**What the task requires:**
Look through the listing below and count the lines holding "positive". Reply with the number alone.

[Dataset]

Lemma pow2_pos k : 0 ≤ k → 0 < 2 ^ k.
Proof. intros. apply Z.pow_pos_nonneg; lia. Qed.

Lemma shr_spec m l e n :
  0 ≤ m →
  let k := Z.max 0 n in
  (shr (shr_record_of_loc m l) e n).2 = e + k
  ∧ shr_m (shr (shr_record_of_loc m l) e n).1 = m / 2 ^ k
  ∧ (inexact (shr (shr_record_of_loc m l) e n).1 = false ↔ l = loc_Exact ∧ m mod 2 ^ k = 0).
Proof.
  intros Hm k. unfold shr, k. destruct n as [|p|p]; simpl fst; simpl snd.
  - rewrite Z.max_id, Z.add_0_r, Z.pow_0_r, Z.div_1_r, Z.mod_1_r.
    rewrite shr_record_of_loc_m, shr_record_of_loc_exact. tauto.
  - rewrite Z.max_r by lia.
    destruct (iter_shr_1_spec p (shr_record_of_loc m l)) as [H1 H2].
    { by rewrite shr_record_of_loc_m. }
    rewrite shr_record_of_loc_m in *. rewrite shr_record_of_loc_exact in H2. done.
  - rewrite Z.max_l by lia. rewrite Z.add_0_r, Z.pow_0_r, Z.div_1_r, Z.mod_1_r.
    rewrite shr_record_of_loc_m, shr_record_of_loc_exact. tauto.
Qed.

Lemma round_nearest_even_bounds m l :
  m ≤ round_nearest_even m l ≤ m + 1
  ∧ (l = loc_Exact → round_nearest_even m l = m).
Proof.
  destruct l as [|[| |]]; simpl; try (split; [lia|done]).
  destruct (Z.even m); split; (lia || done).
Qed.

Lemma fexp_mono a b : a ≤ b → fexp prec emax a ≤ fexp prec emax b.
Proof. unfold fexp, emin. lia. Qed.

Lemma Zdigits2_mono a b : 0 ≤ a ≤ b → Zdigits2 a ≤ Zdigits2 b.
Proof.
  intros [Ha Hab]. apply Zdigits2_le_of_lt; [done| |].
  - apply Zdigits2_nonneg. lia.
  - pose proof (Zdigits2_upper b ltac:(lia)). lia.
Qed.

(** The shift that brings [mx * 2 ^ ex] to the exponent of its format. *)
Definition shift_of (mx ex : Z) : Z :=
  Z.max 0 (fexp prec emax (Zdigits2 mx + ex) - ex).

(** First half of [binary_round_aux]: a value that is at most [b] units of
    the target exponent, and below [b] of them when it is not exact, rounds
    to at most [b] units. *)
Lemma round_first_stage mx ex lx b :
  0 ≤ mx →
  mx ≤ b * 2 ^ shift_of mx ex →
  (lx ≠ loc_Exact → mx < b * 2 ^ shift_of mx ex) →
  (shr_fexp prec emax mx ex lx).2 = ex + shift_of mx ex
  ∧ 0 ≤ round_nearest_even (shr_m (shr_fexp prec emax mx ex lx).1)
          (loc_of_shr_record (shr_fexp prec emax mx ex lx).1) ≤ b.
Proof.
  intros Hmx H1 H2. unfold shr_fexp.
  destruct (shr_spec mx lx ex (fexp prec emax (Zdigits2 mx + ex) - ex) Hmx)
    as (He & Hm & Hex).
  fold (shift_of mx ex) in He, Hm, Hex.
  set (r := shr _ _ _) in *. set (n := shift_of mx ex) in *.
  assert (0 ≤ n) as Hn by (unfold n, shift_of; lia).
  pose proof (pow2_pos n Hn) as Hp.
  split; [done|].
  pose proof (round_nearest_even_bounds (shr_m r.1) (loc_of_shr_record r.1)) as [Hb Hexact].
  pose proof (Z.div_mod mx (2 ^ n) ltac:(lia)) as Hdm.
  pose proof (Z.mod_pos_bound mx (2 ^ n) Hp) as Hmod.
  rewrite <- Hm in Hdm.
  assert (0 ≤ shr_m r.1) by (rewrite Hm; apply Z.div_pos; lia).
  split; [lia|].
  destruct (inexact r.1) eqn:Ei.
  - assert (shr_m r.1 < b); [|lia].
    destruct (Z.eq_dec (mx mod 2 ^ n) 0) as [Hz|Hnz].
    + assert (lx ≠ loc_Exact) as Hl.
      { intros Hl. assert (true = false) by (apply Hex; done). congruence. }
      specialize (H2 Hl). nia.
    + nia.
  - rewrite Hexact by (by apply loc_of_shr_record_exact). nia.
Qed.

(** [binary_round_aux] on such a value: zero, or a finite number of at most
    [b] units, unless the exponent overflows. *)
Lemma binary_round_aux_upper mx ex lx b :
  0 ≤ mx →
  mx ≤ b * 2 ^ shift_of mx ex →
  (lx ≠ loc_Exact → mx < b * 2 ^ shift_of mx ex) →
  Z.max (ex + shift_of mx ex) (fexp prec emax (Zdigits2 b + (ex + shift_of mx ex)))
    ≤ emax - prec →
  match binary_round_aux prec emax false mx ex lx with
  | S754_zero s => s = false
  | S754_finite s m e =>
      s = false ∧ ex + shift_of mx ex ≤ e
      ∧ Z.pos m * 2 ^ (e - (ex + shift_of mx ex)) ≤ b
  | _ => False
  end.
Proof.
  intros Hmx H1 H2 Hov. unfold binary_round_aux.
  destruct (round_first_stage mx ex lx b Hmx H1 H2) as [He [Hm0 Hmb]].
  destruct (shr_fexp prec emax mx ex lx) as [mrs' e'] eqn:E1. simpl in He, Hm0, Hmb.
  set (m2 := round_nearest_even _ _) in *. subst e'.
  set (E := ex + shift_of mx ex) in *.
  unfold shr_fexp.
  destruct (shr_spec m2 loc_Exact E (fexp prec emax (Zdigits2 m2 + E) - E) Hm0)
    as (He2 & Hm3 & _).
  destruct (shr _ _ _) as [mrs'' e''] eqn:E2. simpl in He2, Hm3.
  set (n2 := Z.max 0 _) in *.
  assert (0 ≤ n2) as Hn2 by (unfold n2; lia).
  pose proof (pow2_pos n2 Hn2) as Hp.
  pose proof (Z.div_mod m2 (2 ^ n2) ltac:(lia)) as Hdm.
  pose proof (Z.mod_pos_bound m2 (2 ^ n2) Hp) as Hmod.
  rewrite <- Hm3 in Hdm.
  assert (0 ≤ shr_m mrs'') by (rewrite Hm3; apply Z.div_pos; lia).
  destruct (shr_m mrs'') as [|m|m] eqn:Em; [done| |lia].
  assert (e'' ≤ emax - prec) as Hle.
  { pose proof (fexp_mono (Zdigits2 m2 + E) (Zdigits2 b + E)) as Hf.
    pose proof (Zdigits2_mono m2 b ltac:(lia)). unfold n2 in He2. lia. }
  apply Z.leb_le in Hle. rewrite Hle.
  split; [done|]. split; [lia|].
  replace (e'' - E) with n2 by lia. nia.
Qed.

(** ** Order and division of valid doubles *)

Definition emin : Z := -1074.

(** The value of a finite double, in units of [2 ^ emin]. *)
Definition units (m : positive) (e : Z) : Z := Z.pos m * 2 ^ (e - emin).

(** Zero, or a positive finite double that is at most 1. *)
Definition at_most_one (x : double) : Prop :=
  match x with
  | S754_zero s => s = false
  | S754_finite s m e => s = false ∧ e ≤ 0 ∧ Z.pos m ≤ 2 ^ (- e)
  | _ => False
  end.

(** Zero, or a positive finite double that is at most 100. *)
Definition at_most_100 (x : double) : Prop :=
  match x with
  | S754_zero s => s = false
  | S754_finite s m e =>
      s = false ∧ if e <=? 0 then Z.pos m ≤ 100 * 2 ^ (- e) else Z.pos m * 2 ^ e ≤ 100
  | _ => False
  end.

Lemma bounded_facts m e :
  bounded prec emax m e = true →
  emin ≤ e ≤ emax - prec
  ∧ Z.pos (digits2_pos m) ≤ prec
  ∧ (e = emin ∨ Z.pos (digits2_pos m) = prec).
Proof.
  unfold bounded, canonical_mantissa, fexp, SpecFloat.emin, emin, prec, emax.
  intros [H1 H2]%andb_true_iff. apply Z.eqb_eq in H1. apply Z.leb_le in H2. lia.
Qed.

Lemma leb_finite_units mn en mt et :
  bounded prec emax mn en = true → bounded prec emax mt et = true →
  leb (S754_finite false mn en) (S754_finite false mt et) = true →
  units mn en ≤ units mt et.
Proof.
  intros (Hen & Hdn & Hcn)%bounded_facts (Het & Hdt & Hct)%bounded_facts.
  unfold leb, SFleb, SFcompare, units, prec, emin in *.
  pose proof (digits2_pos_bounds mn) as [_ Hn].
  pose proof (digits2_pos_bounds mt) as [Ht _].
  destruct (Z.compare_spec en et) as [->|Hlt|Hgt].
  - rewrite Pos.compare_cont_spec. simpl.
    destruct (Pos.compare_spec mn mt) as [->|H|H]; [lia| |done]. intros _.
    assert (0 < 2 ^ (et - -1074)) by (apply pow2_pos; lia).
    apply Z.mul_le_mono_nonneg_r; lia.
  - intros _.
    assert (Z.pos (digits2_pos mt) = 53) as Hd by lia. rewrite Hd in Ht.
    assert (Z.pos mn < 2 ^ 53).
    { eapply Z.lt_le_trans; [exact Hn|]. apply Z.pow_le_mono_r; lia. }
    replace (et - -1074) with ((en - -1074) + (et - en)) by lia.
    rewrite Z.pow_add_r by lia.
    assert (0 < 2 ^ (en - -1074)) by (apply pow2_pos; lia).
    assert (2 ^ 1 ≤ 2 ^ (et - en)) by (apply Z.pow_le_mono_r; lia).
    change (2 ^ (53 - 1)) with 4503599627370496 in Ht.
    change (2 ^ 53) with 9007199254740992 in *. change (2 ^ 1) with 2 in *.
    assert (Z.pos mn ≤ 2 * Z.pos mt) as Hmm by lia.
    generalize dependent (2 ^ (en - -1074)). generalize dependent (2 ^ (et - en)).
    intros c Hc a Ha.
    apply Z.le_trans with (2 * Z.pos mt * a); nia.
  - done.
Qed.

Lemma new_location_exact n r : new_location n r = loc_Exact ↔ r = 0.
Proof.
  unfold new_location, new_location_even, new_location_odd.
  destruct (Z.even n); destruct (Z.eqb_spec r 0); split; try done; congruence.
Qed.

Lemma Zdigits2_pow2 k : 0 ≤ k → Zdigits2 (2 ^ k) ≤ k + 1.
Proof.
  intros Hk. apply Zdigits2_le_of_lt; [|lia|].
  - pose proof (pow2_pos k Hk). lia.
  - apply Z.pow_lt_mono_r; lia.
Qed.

[/Dataset]
[Dataset]

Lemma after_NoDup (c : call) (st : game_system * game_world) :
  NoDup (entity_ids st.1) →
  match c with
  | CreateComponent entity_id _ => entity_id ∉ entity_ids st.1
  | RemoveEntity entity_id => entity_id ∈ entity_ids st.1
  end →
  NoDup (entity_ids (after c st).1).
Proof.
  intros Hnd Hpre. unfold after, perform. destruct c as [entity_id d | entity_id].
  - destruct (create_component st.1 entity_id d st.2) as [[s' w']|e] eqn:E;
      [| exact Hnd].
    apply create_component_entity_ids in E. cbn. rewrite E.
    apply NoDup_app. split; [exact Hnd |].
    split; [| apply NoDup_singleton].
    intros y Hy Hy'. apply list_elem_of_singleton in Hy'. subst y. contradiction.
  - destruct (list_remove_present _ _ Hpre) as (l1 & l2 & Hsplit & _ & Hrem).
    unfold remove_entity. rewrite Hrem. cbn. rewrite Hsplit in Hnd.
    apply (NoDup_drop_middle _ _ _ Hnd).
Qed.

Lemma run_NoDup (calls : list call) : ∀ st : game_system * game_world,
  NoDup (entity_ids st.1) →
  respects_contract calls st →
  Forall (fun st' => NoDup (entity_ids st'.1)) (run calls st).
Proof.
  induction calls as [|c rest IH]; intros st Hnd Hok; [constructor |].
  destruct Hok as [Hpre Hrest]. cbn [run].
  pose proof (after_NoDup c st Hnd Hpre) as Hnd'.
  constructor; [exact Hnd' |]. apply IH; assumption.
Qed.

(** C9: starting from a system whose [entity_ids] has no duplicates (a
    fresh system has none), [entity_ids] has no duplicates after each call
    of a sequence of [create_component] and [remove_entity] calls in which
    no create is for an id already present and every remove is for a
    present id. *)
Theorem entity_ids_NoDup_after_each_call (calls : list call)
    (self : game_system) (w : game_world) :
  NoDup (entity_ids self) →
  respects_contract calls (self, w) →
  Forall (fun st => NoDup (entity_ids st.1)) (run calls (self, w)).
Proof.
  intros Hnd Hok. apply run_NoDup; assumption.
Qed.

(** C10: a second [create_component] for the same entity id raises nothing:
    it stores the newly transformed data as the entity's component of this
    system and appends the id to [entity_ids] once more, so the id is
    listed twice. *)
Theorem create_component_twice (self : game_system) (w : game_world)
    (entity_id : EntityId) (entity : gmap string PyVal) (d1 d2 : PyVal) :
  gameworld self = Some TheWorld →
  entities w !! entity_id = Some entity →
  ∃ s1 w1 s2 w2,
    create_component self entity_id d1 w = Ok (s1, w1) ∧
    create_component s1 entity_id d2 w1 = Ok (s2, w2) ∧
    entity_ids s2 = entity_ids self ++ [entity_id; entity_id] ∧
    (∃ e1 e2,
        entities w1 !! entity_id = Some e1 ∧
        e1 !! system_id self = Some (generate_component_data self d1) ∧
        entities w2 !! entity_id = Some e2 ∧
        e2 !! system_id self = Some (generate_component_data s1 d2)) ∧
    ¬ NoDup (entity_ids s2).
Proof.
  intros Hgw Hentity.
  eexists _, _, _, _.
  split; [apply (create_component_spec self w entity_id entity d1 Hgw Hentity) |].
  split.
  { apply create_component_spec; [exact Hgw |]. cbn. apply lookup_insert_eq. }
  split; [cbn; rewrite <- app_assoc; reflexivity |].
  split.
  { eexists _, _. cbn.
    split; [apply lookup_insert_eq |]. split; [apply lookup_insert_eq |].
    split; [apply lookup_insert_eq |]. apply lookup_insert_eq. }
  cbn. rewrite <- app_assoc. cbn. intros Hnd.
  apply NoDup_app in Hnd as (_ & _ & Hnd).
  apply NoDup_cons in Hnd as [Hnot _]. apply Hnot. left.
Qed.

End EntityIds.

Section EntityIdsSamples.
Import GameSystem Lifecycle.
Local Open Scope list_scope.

[/Dataset]

**Solution to this problem:**
3